(* ===== verification/Printf.v ===== *)
(** Formatted output: the user-level printf of printf.c and the kernel's printint
    and cprintf of console.c.

    The output is the list of the bytes handed to putc (one write of one byte
    each) or to consputc.  The variable arguments are the words on the caller's
    stack after [fmt]; [str_at] gives the string a pointer argument of %s points
    at.  Reading past the last argument gives 0 (in C it reads whatever is above
    it on the stack). *)

From S2P Require Import Prelude Layout CString.

(** ** printf.c *)
Definition digits_upper : list Z := [48; 49; 50; 51; 52; 53; 54; 55; 56; 57; 65; 66; 67; 68; 69; 70].
Definition digits_lower : list Z := [48; 49; 50; 51; 52; 53; 54; 55; 56; 57; 97; 98; 99; 100; 101; 102].

(** The do-while loop that fills [buf] with the digits of [x], least significant
    first.  [x] is a 32-bit unsigned number and [base] is 10 or 16, so ten turns
    are enough. *)
Fixpoint digit_loop (digits : list Z) (base : Z) (fuel : nat) (x : Z) : list Z :=
  match fuel with
  | O => []
  | S fuel' =>
      nth (Z.to_nat (x mod base)) digits 0 ::
      (if x / base =? 0 then [] else digit_loop digits base fuel' (x / base))
  end.

Definition printint (xx base : Z) (sgn : bool) : list Z :=
  let neg := sgn && (s32 xx <? 0) in
  let x := if neg then u32 (- s32 xx) else u32 xx in
  let buf := digit_loop digits_upper base 10 x in
  let buf := if neg then buf ++ [45] else buf in
  rev buf.

Section Format.
Variable str_at : Z -> list Z.

Definition print_str (s : Z) : list Z :=
  let str := if s =? 0 then [40; 110; 117; 108; 108; 41] else str_at s in
  cstr (length str) str.

Fixpoint printf_loop (fmt : list Z) (state : Z) (ap : list Z) : list Z :=
  match fmt with
  | [] => []
  | c0 :: fmt' =>
      if c0 =? 0 then [] else
      let c := Z.land c0 0xff in
      if state =? 0 then
        if c =? 37 then printf_loop fmt' 37 ap else c :: printf_loop fmt' state ap
      else if state =? 37 then
        if c =? 100 then printint (deref ap) 10 true ++ printf_loop fmt' 0 (next ap)
        else if (c =? 120) || (c =? 112) then
          printint (deref ap) 16 false ++ printf_loop fmt' 0 (next ap)
        else if c =? 115 then print_str (deref ap) ++ printf_loop fmt' 0 (next ap)
        else if c =? 99 then u8 (deref ap) :: printf_loop fmt' 0 (next ap)
        else if c =? 37 then c :: printf_loop fmt' 0 ap
        else 37 :: c :: printf_loop fmt' 0 ap
      else printf_loop fmt' state ap
  end.

Definition printf (fmt : list Z) (ap : list Z) : list Z := printf_loop fmt 0 ap.

(** ** console.c *)
Definition kprintint (xx base : Z) (sign : bool) : list Z :=
  let neg := s32 xx <? 0 in
  let '(sign, x) :=
    if sign then (if neg then (true, u32 (- s32 xx)) else (false, u32 xx)) else (sign, u32 xx) in
  let buf := digit_loop digits_lower base 10 x in
  let buf := if sign then buf ++ [45] else buf in
  rev buf.

Fixpoint cprintf (fmt : list Z) (argp : list Z) : list Z :=
  match fmt with
  | [] => []
  | c0 :: fmt1 =>
      if Z.land c0 0xff =? 0 then []
      else if negb (Z.land c0 0xff =? 37) then Z.land c0 0xff :: cprintf fmt1 argp
      else
        match fmt1 with
        | [] => []
        | c1 :: fmt2 =>
            let c := Z.land c1 0xff in
            if c =? 0 then []
            else if c =? 100 then kprintint (deref argp) 10 true ++ cprintf fmt2 (next argp)
            else if (c =? 120) || (c =? 112) then
              kprintint (deref argp) 16 false ++ cprintf fmt2 (next argp)
            else if c =? 115 then print_str (deref argp) ++ cprintf fmt2 (next argp)
            else if c =? 37 then 37 :: cprintf fmt2 argp
            else 37 :: c :: cprintf fmt2 argp
        end
  end.
End Format.

(** ** Specifications *)

(** The number a digit string denotes in a base, most significant first. *)
Definition digit_val (c : Z) : Z := if c <=? 57 then c - 48 else if c <=? 70 then c - 55 else c - 87.

Fixpoint base_val (base : Z) (acc : Z) (ds : list Z) : Z :=
  match ds with
  | [] => acc
  | d :: ds' => base_val base (acc * base + digit_val d) ds'
  end.

(** A format that uses none of the conversions on which the two functions
    differ: %c, which the kernel does not know, and hexadecimal, whose digits the
    kernel prints in lower case. *)
Fixpoint common_fmt (fmt : list Z) : bool :=
  match fmt with
  | c0 :: ((c1 :: fmt2) as fmt1) =>
      if c0 =? 37 then negb (c1 =? 99) && negb (c1 =? 120) && negb (c1 =? 112) && common_fmt fmt2
      else common_fmt fmt1
  | _ => true
  end.

(** * Lemmas *)
Lemma base_val_app base acc ds ds' :
  base_val base acc (ds ++ ds') = base_val base (base_val base acc ds) ds'.
Proof. revert acc. induction ds; intros; simpl; auto. Qed.

Lemma digit_val_upper d : 0 <= d < 16 -> digit_val (nth (Z.to_nat d) digits_upper 0) = d.
Proof.
  intros. assert (forall k, (k < 16)%nat -> digit_val (nth k digits_upper 0) = Z.of_nat k) as Hk.
  { intros k Hk. do 16 (destruct k as [|k]; [done|]). lia. }
  rewrite Hk; lia.
Qed.

Lemma digit_val_lower d : 0 <= d < 16 -> digit_val (nth (Z.to_nat d) digits_lower 0) = d.
Proof.
  intros. assert (forall k, (k < 16)%nat -> digit_val (nth k digits_lower 0) = Z.of_nat k) as Hk.
  { intros k Hk. do 16 (destruct k as [|k]; [done|]). lia. }
  rewrite Hk; lia.
Qed.

Lemma length_digit_loop digits base fuel x : (length (digit_loop digits base fuel x) <= fuel)%nat.
Proof.
  revert x. induction fuel as [|fuel IH]; intros x; simpl; [lia|].
  destruct (x / base =? 0); simpl; [lia|]. specialize (IH (x / base)). lia.
Qed.

(** The digits denote the number, when the fuel covers its length. *)
Lemma digit_loop_val digits base fuel x :
  2 <= base <= 16 ->
  (forall d, 0 <= d < 16 -> digit_val (nth (Z.to_nat d) digits 0) = d) ->
  0 <= x < base ^ Z.of_nat fuel -> (0 < fuel)%nat ->
  base_val base 0 (rev (digit_loop digits base fuel x)) = x.
Proof.
  intros Hb Hd. revert x. induction fuel as [|fuel IH]; intros x Hx Hf; [lia|].
  cbn [digit_loop]. destruct (Z.eqb_spec (x / base) 0) as [H0|H0].
  - cbn [rev app base_val]. pose proof (Z.mod_pos_bound x base). rewrite Hd by lia. Z.div_mod_to_equations. lia.
  - cbn [rev]. rewrite base_val_app. cbn [base_val].
    assert (0 < x / base) by (pose proof (Z.div_pos x base); lia).
    rewrite Nat2Z.inj_succ, Z.pow_succ_r in Hx by lia.
    assert (x / base < base ^ Z.of_nat fuel) by (apply Z.div_lt_upper_bound; lia).
    rewrite IH; [|lia|destruct fuel; [simpl in *; lia|lia]].
    pose proof (Z.mod_pos_bound x base). rewrite Hd by lia.
    rewrite (Z.div_mod x base) at 3 by lia. lia.
Qed.

Lemma digit_loop_decimal digits base fuel x c :
  (forall d, 0 <= d < 10 -> nth (Z.to_nat d) digits 0 = 48 + d) -> base = 10 ->
  In c (digit_loop digits base fuel x) -> 48 <= c <= 57.
Proof.
  intros Hd ->. revert x. induction fuel as [|fuel IH]; intros x; simpl; [tauto|].
  pose proof (Z.mod_pos_bound x 10). intros [<-|Hin].
  - rewrite Hd by lia. lia.
  - destruct (x / 10 =? 0); simpl in Hin; [tauto|]. eauto.
Qed.

Lemma digits_upper_dec d : 0 <= d < 10 -> nth (Z.to_nat d) digits_upper 0 = 48 + d.
Proof.
  intros. assert (forall k, (k < 10)%nat -> nth k digits_upper 0 = 48 + Z.of_nat k) as Hk.
  { intros k Hk. do 10 (destruct k as [|k]; [done|]). lia. }
  rewrite Hk; lia.
Qed.

Lemma digit_loop_same base fuel x :
  base = 10 -> digit_loop digits_lower base fuel x = digit_loop digits_upper base fuel x.
Proof.
  intros ->. revert x. induction fuel as [|fuel IH]; intros x; simpl; [done|].
  pose proof (Z.mod_pos_bound x 10). f_equal.
  - assert (forall k, (k < 10)%nat -> nth k digits_lower 0 = nth k digits_upper 0) as Hk.
    { intros k Hk. do 10 (destruct k as [|k]; [done|]). lia. }
    apply Hk. lia.
  - by rewrite IH.
Qed.

Lemma atoi_loop_digits n ds :
  Forall (fun c => 48 <= c <= 57) ds -> 0 <= n -> base_val 10 n ds < 2 ^ 31 ->
  atoi_loop n ds = base_val 10 n ds.
Proof.
  intros Hds. revert n. induction Hds as [|c ds Hc Hds IH]; intros n Hn Hlt; [done|].
  cbn [atoi_loop base_val] in *.
  rewrite (proj2 (Z.leb_le 48 c)), (proj2 (Z.leb_le c 57)) by lia. cbn [andb].
  assert (Hdv : digit_val c = c - 48).
  { unfold digit_val. by rewrite (proj2 (Z.leb_le c 57)) by lia. }
  rewrite Hdv in *.
  assert (Hmono : forall m l, Forall (fun c => 48 <= c <= 57) l -> 0 <= m -> m <= base_val 10 m l).
  { intros m l Hl. revert m. induction Hl as [|d l Hd Hl IHl]; intros m Hm; cbn [base_val]; [lia|].
    assert (digit_val d = d - 48) as ->
      by (unfold digit_val; by rewrite (proj2 (Z.leb_le d 57)) by lia).
    specialize (IHl (m * 10 + (d - 48))). lia. }
  pose proof (Hmono (n * 10 + (c - 48)) ds Hds ltac:(lia)).
  rewrite s32_small by lia. replace (n * 10 + c - 48) with (n * 10 + (c - 48)) by lia.
  apply IH; [lia|done].
Qed.

(** The signed decimal output of printint denotes its argument for every
    32-bit value, the most negative one included, fits the 16-byte buffer, and
    for non-negative values atoi reads it back. *)
Theorem printint_decimal xx :
  - 2 ^ 31 <= xx < 2 ^ 31 ->
  (length (printint xx 10 true) <= 11)%nat /\
  (if xx <? 0
   then exists ds, printint xx 10 true = 45 :: ds /\ base_val 10 0 ds = - xx
   else base_val 10 0 (printint xx 10 true) = xx /\ atoi (printint xx 10 true) = xx).
Proof.
  intros Hx. unfold printint. rewrite (s32_small xx) by lia. cbn [andb].
  pose proof (length_digit_loop digits_upper 10 10) as Hlen.
  destruct (Z.ltb_spec xx 0).
  - rewrite rev_app_distr. cbn [rev app]. split.
    + cbn [length]. rewrite length_rev. specialize (Hlen (u32 (- xx))). lia.
    + eexists. split; [done|]. rewrite u32_small by lia.
      apply digit_loop_val; try lia. apply digit_val_upper.
  - rewrite u32_small by lia. split.
    + rewrite length_rev. specialize (Hlen xx). lia.
    + assert (Hv : base_val 10 0 (rev (digit_loop digits_upper 10 10 xx)) = xx).
      { apply digit_loop_val; try lia. apply digit_val_upper. }
      split; [done|]. unfold atoi. rewrite atoi_loop_digits; [done| |lia|lia].
      apply Forall_rev, List.Forall_forall. intros c Hc.
      eapply digit_loop_decimal; [apply digits_upper_dec|done|done].
Qed.

Lemma printint_decimal_witness :
  (length (printint (-2147483648) 10 true) <= 11)%nat /\
  exists ds, printint (-2147483648) 10 true = 45 :: ds /\ base_val 10 0 ds = 2147483648.
Proof. exact (printint_decimal (-2147483648) ltac:(lia)). Defined.

(** Hexadecimal output, as %x and %p use it, denotes the unsigned argument. *)
Lemma printint_hex xx :
  0 <= xx < 2 ^ 32 ->
  base_val 16 0 (printint xx 16 false) = xx /\ base_val 16 0 (kprintint xx 16 false) = xx.
Proof.
  intros Hx. unfold printint, kprintint. cbn [andb]. rewrite u32_small by lia.
  split; apply digit_loop_val; try lia.
  - apply digit_val_upper.
  - apply digit_val_lower.
Qed.

Lemma kprintint_eq xx : kprintint xx 10 true = printint xx 10 true.
Proof.
  unfold kprintint, printint. cbn [andb].
  destruct (s32 xx <? 0); by rewrite digit_loop_same.
Qed.

Lemma land_byte c : 0 <= c < 256 -> Z.land c 0xff = c.
Proof. intros. change 0xff with (Z.ones 8). rewrite land_low by lia. apply Z.mod_small. lia. Qed.

Lemma cprintf_printf_aux str_at n fmt ap :
  (length fmt < n)%nat -> bytes_ok fmt -> common_fmt fmt = true ->
  cprintf str_at fmt ap = printf_loop str_at fmt 0 ap.
Proof.
  revert fmt ap. induction n as [|n IH]; intros fmt ap Hn Hb Hc; [lia|].
  destruct Hb as [|c0 fmt1 H0 Hb1]; [done|]. simpl in Hn.
  cbn [cprintf printf_loop]. rewrite !(land_byte c0) by lia.
  destruct (Z.eqb_spec c0 0); [done|]. cbn [Z.eqb].
  destruct (Z.eqb_spec c0 37) as [->|Hne]; cbn [negb].
  - destruct Hb1 as [|c1 fmt2 H1 Hb2]; [done|]. simpl in Hn. cbn [common_fmt Z.eqb Pos.eqb] in Hc. zbool.
    cbn [printf_loop Z.eqb Pos.eqb]. rewrite !(land_byte c1) by lia.
    destruct (Z.eqb_spec c1 0); [done|].
    rewrite (proj2 (Z.eqb_neq c1 99)), (proj2 (Z.eqb_neq c1 120)), (proj2 (Z.eqb_neq c1 112)) by done.
    cbn [orb]. rewrite kprintint_eq. rewrite !IH by (done || lia).
    destruct (Z.eqb_spec c1 37); [by subst|done].
  - f_equal. apply IH; [lia|done|]. cbn [common_fmt] in Hc. destruct fmt1; [done|].
    by rewrite (proj2 (Z.eqb_neq c0 37)) in Hc.
Qed.

(** The kernel's cprintf, which looks ahead after a percent sign, and the
    user-level printf, which is a state machine over the characters, print the
    same bytes for every format that uses only the conversions both know. *)
Theorem cprintf_agrees_printf str_at fmt ap :
  bytes_ok fmt -> common_fmt fmt = true -> cprintf str_at fmt ap = printf str_at fmt ap.
Proof. intros. apply (cprintf_printf_aux str_at (S (length fmt))); (done || lia). Qed.

(** The format is "a%d%%%s" with arguments -5 and a string pointer. *)
Lemma cprintf_agrees_printf_witness :
  bytes_ok [97; 37; 100; 37; 37; 37; 115] /\
  cprintf (fun _ => [120; 0]) [97; 37; 100; 37; 37; 37; 115] [2 ^ 32 - 5; 8] = [97; 45; 53; 37; 120] /\
  cprintf (fun _ => [120; 0]) [97; 37; 100; 37; 37; 37; 115] [2 ^ 32 - 5; 8]
  = printf (fun _ => [120; 0]) [97; 37; 100; 37; 37; 37; 115] [2 ^ 32 - 5; 8].
Proof.
  assert (H : bytes_ok [97; 37; 100; 37; 37; 37; 115]) by (repeat constructor; lia).
  split; [done|]. split; [reflexivity|].
  exact (cprintf_agrees_printf (fun _ => [120; 0]) _ [2 ^ 32 - 5; 8] H eq_refl).
Defined.
(* ===== verification/Sh.v ===== *)
(** The command parser of the shell, sh.c.

    A [char*] into the command line is the suffix of the line that starts there,
    so the end pointer [es] is the empty list and [*es], the NUL that ends the
    line, is what [deref] gives on it.  The parser state [*ps] is such a suffix.
    panic() of sh.c ends the process: it is the [Panic] outcome. *)

From S2P Require Import Prelude Layout CString.
Local Open Scope kernel_scope.

Definition MAXARGS : Z := 10.

(** A counted string: its first byte and the byte after its last. *)
Abbreviation token := (list Z * list Z)%type.

(** struct execcmd, redircmd, pipecmd, listcmd and backcmd. *)
Inductive cmd :=
| EXEC (argv : list token)
| REDIR (c : cmd) (file : token) (mode fd : Z)
| PIPE (left right : cmd)
| LIST (left right : cmd)
| BACK (c : cmd).

(** The constructors of sh.c. *)
Definition execcmd : cmd := EXEC [].
Definition redircmd (subcmd : cmd) (file : token) (mode fd : Z) : cmd := REDIR subcmd file mode fd.
Definition pipecmd (left right : cmd) : cmd := PIPE left right.
Definition listcmd (left right : cmd) : cmd := LIST left right.
Definition backcmd (subcmd : cmd) : cmd := BACK subcmd.

Definition whitespace : list Z := [32; 9; 13; 10; 11].
Definition symbols : list Z := [60; 124; 62; 38; 59; 40; 41].

Definition has_char (set : list Z) (c : Z) : bool :=
  match strchr set c with Some _ => true | None => false end.

(** [while(s < es && strchr(whitespace, *s)) s++;] *)
Fixpoint skip_ws (s : list Z) : list Z :=
  match s with
  | [] => []
  | c :: s' => if has_char whitespace c then skip_ws s' else s
  end.

Fixpoint skip_word (s : list Z) : list Z :=
  match s with
  | [] => []
  | c :: s' =>
      if negb (has_char whitespace c) && negb (has_char symbols c) then skip_word s' else s
  end.

Definition gettoken : M (list Z) (Z * token) := fun ps =>
  let s := skip_ws ps in
  let q := s in
  let '(ret, s) :=
    let c := deref s in
    if c =? 0 then (c, s)
    else if (c =? 124) || (c =? 40) || (c =? 41) || (c =? 59) || (c =? 38) || (c =? 60)
    then (c, next s)
    else if c =? 62 then (let s := next s in if deref s =? 62 then (43, next s) else (c, s))
    else (97, skip_word s) in
  let eq := s in
  Ok (ret, (q, eq)) (skip_ws s).

Definition peek (toks : list Z) : M (list Z) bool := fun ps =>
  let s := skip_ws ps in
  Ok (negb (deref s =? 0) && has_char toks (deref s)) s.

(** Each turn of the loop reads at least one symbol, so the length of the rest
    of the line bounds the number of turns. *)
Fixpoint parseredirs_loop (fuel : nat) (c : cmd) : M (list Z) cmd :=
  match fuel with
  | O => hang
  | S fuel' =>
      let! b := peek [60; 62] in
      if negb b then ret c else
      let! (tok, _) := gettoken in
      let! (a, file) := gettoken in
      if negb (a =? 97) then panic "missing file for redirection" else
      if tok =? 60 then parseredirs_loop fuel' (redircmd c file O_RDONLY 0)
      else if tok =? 62 then parseredirs_loop fuel' (redircmd c file (Z.lor O_WRONLY O_CREATE) 1)
      else if tok =? 43 then parseredirs_loop fuel' (redircmd c file (Z.lor O_WRONLY O_CREATE) 1)
      else parseredirs_loop fuel' c
  end.

Definition parseredirs (c : cmd) : M (list Z) cmd := fun ps => parseredirs_loop (S (length ps)) c ps.

(** In parseexec the pointer [cmd] is the execcmd at the bottom of the redirections
    in [ret]: storing an argument through it changes that leaf. *)
Fixpoint push_arg (ret : cmd) (arg : token) : cmd :=
  match ret with
  | EXEC argv => EXEC (argv ++ [arg])
  | REDIR c file mode fd => REDIR (push_arg c arg) file mode fd
  | _ => ret
  end.

Fixpoint args_loop (fuel : nat) (argc : Z) (rt : cmd) : M (list Z) cmd :=
  match fuel with
  | O => hang
  | S fuel' =>
      let! b := peek [124; 41; 38; 59] in
      if b then ret rt else
      let! (tok, arg) := gettoken in
      if tok =? 0 then ret rt else
      if negb (tok =? 97) then panic "syntax" else
      let rt := push_arg rt arg in
      let argc := argc + 1 in
      if MAXARGS <=? argc then panic "too many args" else
      let! rt := parseredirs rt in
      args_loop fuel' argc rt
  end.

(** The loop of parseline that reads background marks. *)
Fixpoint back_loop (fuel : nat) (c : cmd) : M (list Z) cmd :=
  match fuel with
  | O => hang
  | S fuel' =>
      let! b := peek [38] in
      if negb b then ret c else
      let! _ := gettoken in
      back_loop fuel' (backcmd c)
  end.

Fixpoint parseline (fuel : nat) : M (list Z) cmd :=
  match fuel with
  | O => hang
  | S fuel' =>
      let! c := parsepipe fuel' in
      let! c := (fun ps => back_loop (S (length ps)) c ps) in
      let! b := peek [59] in
      if b then
        let! _ := gettoken in
        let! r := parseline fuel' in
        ret (listcmd c r)
      else ret c
  end
with parsepipe (fuel : nat) : M (list Z) cmd :=
  match fuel with
  | O => hang
  | S fuel' =>
      let! c := parseexec fuel' in
      let! b := peek [124] in
      if b then
        let! _ := gettoken in
        let! r := parsepipe fuel' in
        ret (pipecmd c r)
      else ret c
  end
with parseexec (fuel : nat) : M (list Z) cmd :=
  match fuel with
  | O => hang
  | S fuel' =>
      let! b := peek [40] in
      if b then parseblock fuel' else
      let! rt := parseredirs execcmd in
      fun ps => args_loop (S (length ps)) 0 rt ps
  end
with parseblock (fuel : nat) : M (list Z) cmd :=
  match fuel with
  | O => hang
  | S fuel' =>
      let! b := peek [40] in
      if negb b then panic "parseblock" else
      let! _ := gettoken in
      let! c := parseline fuel' in
      let! b := peek [41] in
      if negb b then panic "syntax - missing )" else
      let! _ := gettoken in
      parseredirs c
  end.

(** [*eq = 0] on the line [buf]: the offset of [eq] is what [buf] has more. *)
Definition put_nul (buf eq : list Z) (line : list Z) : list Z :=
  <[(length line - length eq)%nat := 0]> buf.

(** nulterminate, on the buffer that held [line]. *)
Fixpoint nulterminate (line : list Z) (c : cmd) (buf : list Z) : list Z :=
  match c with
  | EXEC argv => fold_left (fun buf a => put_nul buf (snd a) line) argv buf
  | REDIR c' file _ _ => put_nul (nulterminate line c' buf) (snd file) line
  | PIPE l r | LIST l r => nulterminate line r (nulterminate line l buf)
  | BACK c' => nulterminate line c' buf
  end.

(** Four calls are nested between two symbols of the line. *)
Definition parse_fuel (s : list Z) : nat := 4 * length s + 4.

(** [s] is the line up to its NUL.  The result is the command and the buffer with
    the NULs stored. *)
Definition parsecmd (s : list Z) : outcome (list Z) (cmd * list Z) :=
  (let! c := parseline (parse_fuel s) in
   let! _ := peek [] in
   fun ps =>
     if negb (length ps =? 0)%nat then Panic "syntax"
     else Ok (c, nulterminate s c (s ++ [0])) ps) s.

(** ** Specification *)

(** The text of a counted string, and commands over texts. *)
Definition text (t : token) : list Z := take (length (fst t) - length (snd t)) (fst t).

Inductive ast :=
| Exec (argv : list (list Z))
| Redir (c : ast) (file : list Z) (out : bool)
| Pipe (left right : ast)
| Lst (left right : ast)
| Back (c : ast).

Definition mode_of (out : bool) : Z := if out then Z.lor O_WRONLY O_CREATE else O_RDONLY.
Definition fd_of (out : bool) : Z := if out then 1 else 0.

(** [denote c a]: the parsed command [c] is the command [a]. *)
Inductive denote : cmd -> ast -> Prop :=
| de_exec argv : denote (EXEC argv) (Exec (map text argv))
| de_redir c a file out :
    denote c a -> denote (REDIR c file (mode_of out) (fd_of out)) (Redir a (text file) out)
| de_pipe l r a b : denote l a -> denote r b -> denote (PIPE l r) (Pipe a b)
| de_list l r a b : denote l a -> denote r b -> denote (LIST l r) (Lst a b)
| de_back c a : denote c a -> denote (BACK c) (Back a).

(** A word the shell reads as one argument. *)
Definition word_ok (w : list Z) : Prop :=
  w <> [] /\ Forall (fun c => c <> 0 /\ has_char whitespace c = false /\ has_char symbols c = false) w.

Fixpoint ast_ok (a : ast) : Prop :=
  match a with
  | Exec argv => Forall word_ok argv /\ Z.of_nat (length argv) < MAXARGS
  | Redir c file _ => ast_ok c /\ word_ok file
  | Pipe l r | Lst l r => ast_ok l /\ ast_ok r
  | Back c => ast_ok c
  end.

(** Lexical tokens, and the line that is typed for them: a space between two tokens
    and a newline after the last. *)
Inductive tk := W (w : list Z) | Sy (c : Z).

Definition tk_text (t : tk) : list Z := match t with W w => w | Sy c => [c] end.
Definition sep (ts : list tk) : Z := match ts with [] => 10 | _ => 32 end.
Fixpoint line_of (ts : list tk) : list Z :=
  match ts with [] => [] | t :: ts' => tk_text t ++ sep ts' :: line_of ts' end.

Definition tk_ok (t : tk) : Prop :=
  match t with W w => word_ok w | Sy c => has_char symbols c = true end.

Definition parens (b : bool) (ts : list tk) : list tk := if b then Sy 40 :: ts ++ [Sy 41] else ts.

(** How to write a command so that the shell reads it: the level says what the
    context takes (0 a line, 1 a background job, 2 a pipeline, 3 a single
    command); a command of a lower level is put in parentheses. *)
Fixpoint show (lvl : nat) (a : ast) : list tk :=
  match a with
  | Exec argv => map W argv
  | Redir c file out => show 3 c ++ [Sy (if out then 62 else 60); W file]
  | Pipe l r => parens (2 <? lvl)%nat (show 3 l ++ Sy 124 :: show 2 r)
  | Back c => parens (1 <? lvl)%nat (show 1 c ++ [Sy 38])
  | Lst l r => parens (0 <? lvl)%nat (show 1 l ++ Sy 59 :: show 0 r)
  end.

(** * Termination *)

(** The outcome is reached, and the rest of the line is no longer than [n]. *)
Definition within {A} (n : nat) (o : outcome (list Z) A) : Prop :=
  match o with
  | Ok _ s => (length s <= n)%nat
  | Panic _ => True
  | _ => False
  end.

Lemma within_bind {A B} n (m : M (list Z) A) (f : A -> M (list Z) B) s :
  within n (m s) -> (forall a s', (length s' <= n)%nat -> within n (f a s')) -> within n (bind m f s).
Proof. unfold bind. intros Hm Hf. destruct (m s); simpl in *; auto. Qed.

Lemma within_mono {A} n n' (o : outcome (list Z) A) : (n <= n')%nat -> within n o -> within n' o.
Proof. destruct o; simpl; auto; lia. Qed.

Lemma length_skip_ws s : (length (skip_ws s) <= length s)%nat.
Proof. induction s as [|c s IH]; simpl; [lia|]. destruct (has_char whitespace c); simpl; lia. Qed.

Lemma length_skip_word s : (length (skip_word s) <= length s)%nat.
Proof. induction s as [|c s IH]; simpl; [lia|]. case_match; simpl; lia. Qed.

Lemma skip_ws_idem s : skip_ws (skip_ws s) = skip_ws s.
Proof.
  induction s as [|c s IH]; simpl; [done|]. destruct (has_char whitespace c) eqn:E; [done|].
  simpl. by rewrite E.
Qed.

Lemma skip_ws_head s c s' : skip_ws s = c :: s' -> has_char whitespace c = false.
Proof.
  induction s as [|d s IH]; simpl; [done|]. destruct (has_char whitespace d) eqn:E; [done|].
  intros. by simplify_eq.
Qed.

Lemma length_next s : (length (next s) <= length s)%nat.
Proof. destruct s; simpl; lia. Qed.

Lemma gettoken_ok s : exists a s', gettoken s = Ok a s'.
Proof. unfold gettoken. repeat case_match; eauto. Qed.

Lemma gettoken_within s : within (length s) (gettoken s).
Proof.
  unfold gettoken. pose proof (length_skip_ws s).
  pose proof (length_next (skip_ws s)). pose proof (length_next (next (skip_ws s))).
  pose proof (length_skip_word (skip_ws s)).
  repeat case_match; simplify_eq; simpl;
    match goal with |- (length (skip_ws ?x) <= _)%nat => pose proof (length_skip_ws x) end; lia.
Qed.

Lemma has_char_symbols c :
  has_char symbols c = false ->
  c <> 60 /\ c <> 124 /\ c <> 62 /\ c <> 38 /\ c <> 59 /\ c <> 40 /\ c <> 41.
Proof.
  unfold has_char, symbols. cbn [strchr].
  repeat match goal with |- context [if ?b =? c then _ else _] =>
    destruct (Z.eqb_spec b c); [done|] end.
  intros _. repeat split; congruence.
Qed.

Lemma not_symbol c :
  (c =? 124) || (c =? 40) || (c =? 41) || (c =? 59) || (c =? 38) || (c =? 60) = false -> c <> 62 -> has_char symbols c = false.
Proof.
  intros E1 H62. repeat (apply orb_false_elim in E1 as [E1 ?]). zbool. unfold has_char, symbols. cbn [strchr].
  repeat match goal with |- context [if ?b =? c then _ else _] => rewrite (proj2 (Z.eqb_neq b c)) by congruence end. done.
Qed.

::::

YOUR ASSIGNMENT
All lines from the top of the data through the line containing "The output is" need to be retyped exactly, and nothing more.

PROBLEM SOLUTION
(* ===== verification/Printf.v ===== *)
(** Formatted output: the user-level printf of printf.c and the kernel's printint
    and cprintf of console.c.

    The output is the list of the bytes handed to putc (one write of one byte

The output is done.